• _DATA SHOWN_:
"""

(* ===== verification/EncodedReply.v ===== *)
(** * Replies straight from the stored form

    Models the overload of [resp::append_bulk_string] of
    [include/goblin/core/resp_writer.hpp] that writes a stored string without first
    decoding it, and shows that its five paths write the same reply. *)

From S2P Require Import Prelude ParseInt RespWriter StringEncoding Keyspace.
From Stdlib Require Import ZArith Lia.

Local Open Scope Z_scope.

(** [EncodedStringView::is_raw]. *)
Definition view_is_raw (v : EncodedStringView) : bool := negb (encoding_enabled_ v) || (view_prefix v =? kStringRaw).

(** The small split payload: the header, the pieces and the line end copied to consecutive places. *)
Definition write_small_split (out head tail : bytes) (logical : Z) : option bytes :=
  let offset := length out in
  let out := grow (Z.to_nat (bulk_string_wire_size logical)) out in
  let header := make_header "$"%byte logical in
  out ← poke offset header out;
  let dst := (offset + length header)%nat in
  '(out, dst) ←
    (if (1 <? length head)%nat then out ← poke dst (drop 1 head) out; Some (out, (dst + (length head - 1))%nat) else Some (out, dst));
  '(out, dst) ←
    (if negb (bool_decide (tail = [])) then out ← poke dst tail out; Some (out, (dst + length tail)%nat) else Some (out, dst));
  poke dst crlf out.

Section encoded.
Context {L : LZ4}.

(** [append_bulk_string] of an [EncodedStringView]; [Throw] and [Undef] are those of the decoder. *)
Definition append_bulk_view (out : bytes) (value : EncodedStringView) : result bytes :=
  if view_is_raw value then
    if negb (encoding_enabled_ value) then
      if bool_decide (tail_ value = []) then of_option (append_bulk_string out (head_ value))
      else Ret (append_bulk_framing out (Z.of_nat (encoded_size value)) ++ head_ value ++ tail_ value ++ crlf)
    else
      let encoded := encoded_size value in
      if (encoded =? 0)%nat then of_option (append_bulk_string out [])
      else
        let logical := Z.of_nat encoded - 1 in
        if bool_decide (tail_ value = []) && (1 <=? length (head_ value))%nat then of_option (append_bulk_string out (drop 1 (head_ value)))
        else if can_write_small_bulk_string logical then of_option (write_small_split out (head_ value) (tail_ value) logical)
        else Ret (append_bulk_framing out logical ++ (if (1 <? length (head_ value))%nat then drop 1 (head_ value) else []) ++ tail_ value ++ crlf)
  else
    text ← to_string value;
    Ret (append_bulk_framing out (view_size value) ++ text ++ crlf).

Lemma valid_nonempty v : valid v = true -> encoding_enabled_ v = true -> (1 <= encoded_size v)%nat.
Proof. unfold valid. intros Hv En. rewrite En in Hv. cbn [negb] in Hv. destruct (Z.eqb_spec (Z.of_nat (encoded_size v)) 0); [done|lia]. Qed.

(** The text of a raw value. *)
Lemma raw_text v t :
  reads_as v t -> headed v -> view_is_raw v = true ->
  t = if encoding_enabled_ v then drop 1 (head_ v) ++ tail_ v else head_ v ++ tail_ v.
Proof.
  intros (Hv & Hs & Ht) Hh Hr. unfold to_string in Ht. rewrite Hv in Ht. cbn [negb] in Ht. unfold view_is_raw in Hr.
  destruct (encoding_enabled_ v) eqn:En; cbn [negb orb] in *; [|congruence]. rewrite Hr in Ht. pose proof (valid_nonempty v Hv En) as H1.
  rewrite copy_range_slice in Ht by lia. unfold slice in Ht. rewrite encoded_size_bytes in *. rewrite decide_True in Ht by lia. cbn in Ht. injection Ht as <-.
  rewrite take_ge by (rewrite length_drop; lia). unfold view_bytes. destruct (head_ v) eqn:E; [|done]. by rewrite (Hh E).
Qed.

Lemma write_small_split_eq out head tail :
  head <> [] -> Z.of_nat (length head + length tail) - 1 < 65 ->
  write_small_split out head tail (Z.of_nat (length head + length tail) - 1) = Some (out ++ bulk (drop 1 head ++ tail)).
Proof.
  intros Hh Hl. destruct head as [|b head]; [done|]. change (drop 1 (b :: head)) with head. cbn [length] in *. set (v := head ++ tail).
  assert (Hn : Z.of_nat (S (length head) + length tail) - 1 = Z.of_nat (length v)) by (unfold v; rewrite length_app; lia). rewrite Hn in *.
  unfold write_small_split. rewrite <- bulk_length_small by lia. rewrite Nat2Z.id, make_header_line by lia. set (h := header_line _ _).
  assert (E : bulk v = h ++ (head ++ tail) ++ crlf) by reflexivity. rewrite E, <- app_assoc, !length_app.
  rewrite poke_grow_prefix. cbn [mbind option_bind].
  assert (H1 : (if (1 <? length (b :: head))%nat
                then out0 ← poke (length out + length h)%nat (drop 1 (b :: head)) (grow (length head + (length tail + length crlf)) (out ++ h)); Some (out0, (length out + length h + (length (b :: head) - 1))%nat)
                else Some (grow (length head + (length tail + length crlf)) (out ++ h), (length out + length h)%nat))
               = Some (grow (length tail + length crlf) ((out ++ h) ++ head), length ((out ++ h) ++ head))).
  { destruct head as [|c head]; [cbn; rewrite app_nil_r, length_app; done|]. cbn [length Nat.ltb Nat.leb drop]. rewrite <- (length_app out h), poke_grow_prefix. cbn [mbind option_bind].
    do 2 f_equal. rewrite !length_app. cbn. lia. }
  rewrite H1. cbn [mbind option_bind]. clear H1. destruct tail as [|c tail].
  - rewrite bool_decide_eq_true_2 by done. cbn [negb mbind option_bind]. rewrite (poke_grow ((out ++ h) ++ head) crlf) by done. by rewrite <- !app_assoc.
  - rewrite bool_decide_eq_false_2 by done. cbn [negb]. rewrite poke_grow_prefix. cbn [mbind option_bind].
    rewrite <- (length_app ((out ++ h) ++ head)), (poke_grow _ crlf) by done. by rewrite <- !app_assoc.
Qed.

(** Whatever the form of a stored string, its reply is the bulk string of its text. *)
Lemma append_bulk_view_eq out v t : reads_as v t -> headed v -> append_bulk_view out v = Ret (out ++ bulk t).
Proof.
  intros Hr Hh. unfold append_bulk_view. destruct (view_is_raw v) eqn:Hraw.
  - pose proof (raw_text v t Hr Hh Hraw) as ->. destruct Hr as (Hv & _ & _). destruct (encoding_enabled_ v) eqn:En; cbn [negb].
    + pose proof (valid_nonempty v Hv En) as H1. destruct (Nat.eqb_spec (encoded_size v) 0); [lia|].
      case_bool_decide as Ht; cbn [andb].
      * unfold encoded_size in H1. rewrite Ht in *. cbn [length] in H1. destruct (Nat.leb_spec 1 (length (head_ v))); [|lia].
        by rewrite append_bulk_string_eq, app_nil_r.
      * assert (head_ v <> []) as Hne by (intros E; by apply Ht, Hh). unfold can_write_small_bulk_string, kSmallBulkHeaders_size, encoded_size in *.
        destruct (Z.ltb_spec (Z.of_nat (length (head_ v) + length (tail_ v)) - 1) 65) as [Hl|Hl].
        -- by rewrite write_small_split_eq.
        -- rewrite append_bulk_framing_eq by lia. destruct (head_ v) as [|b h]; [done|]. cbn [drop length]. unfold bulk.
           destruct h as [|c h]; cbn [length Nat.ltb Nat.leb drop app]; rewrite <- ?app_assoc, ?length_app; do 4 f_equal; lia.
    + case_bool_decide as Ht; [by rewrite append_bulk_string_eq, Ht, app_nil_r|]. rewrite append_bulk_framing_eq by lia. unfold bulk, encoded_size.
      rewrite length_app. by rewrite <- !app_assoc.
  - destruct Hr as (Hv & Hs & ->). cbn [mbind result_bind]. rewrite Hs, append_bulk_framing_eq by lia. unfold bulk. by rewrite <- !app_assoc.
Qed.

End encoded.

"""

• _TASK PROMPT_: In the records above, find the line with "if (encoded =?"; write out exactly that line and each one after it, stopping after the line with "Lemma raw_text v".

• _RESPONSE TO THIS TASK_:
      if (encoded =? 0)%nat then of_option (append_bulk_string out [])
      else
        let logical := Z.of_nat encoded - 1 in
        if bool_decide (tail_ value = []) && (1 <=? length (head_ value))%nat then of_option (append_bulk_string out (drop 1 (head_ value)))
        else if can_write_small_bulk_string logical then of_option (write_small_split out (head_ value) (tail_ value) logical)
        else Ret (append_bulk_framing out logical ++ (if (1 <? length (head_ value))%nat then drop 1 (head_ value) else []) ++ tail_ value ++ crlf)
  else
    text ← to_string value;
    Ret (append_bulk_framing out (view_size value) ++ text ++ crlf).

Lemma valid_nonempty v : valid v = true -> encoding_enabled_ v = true -> (1 <= encoded_size v)%nat.
Proof. unfold valid. intros Hv En. rewrite En in Hv. cbn [negb] in Hv. destruct (Z.eqb_spec (Z.of_nat (encoded_size v)) 0); [done|lia]. Qed.

(** The text of a raw value. *)
Lemma raw_text v t :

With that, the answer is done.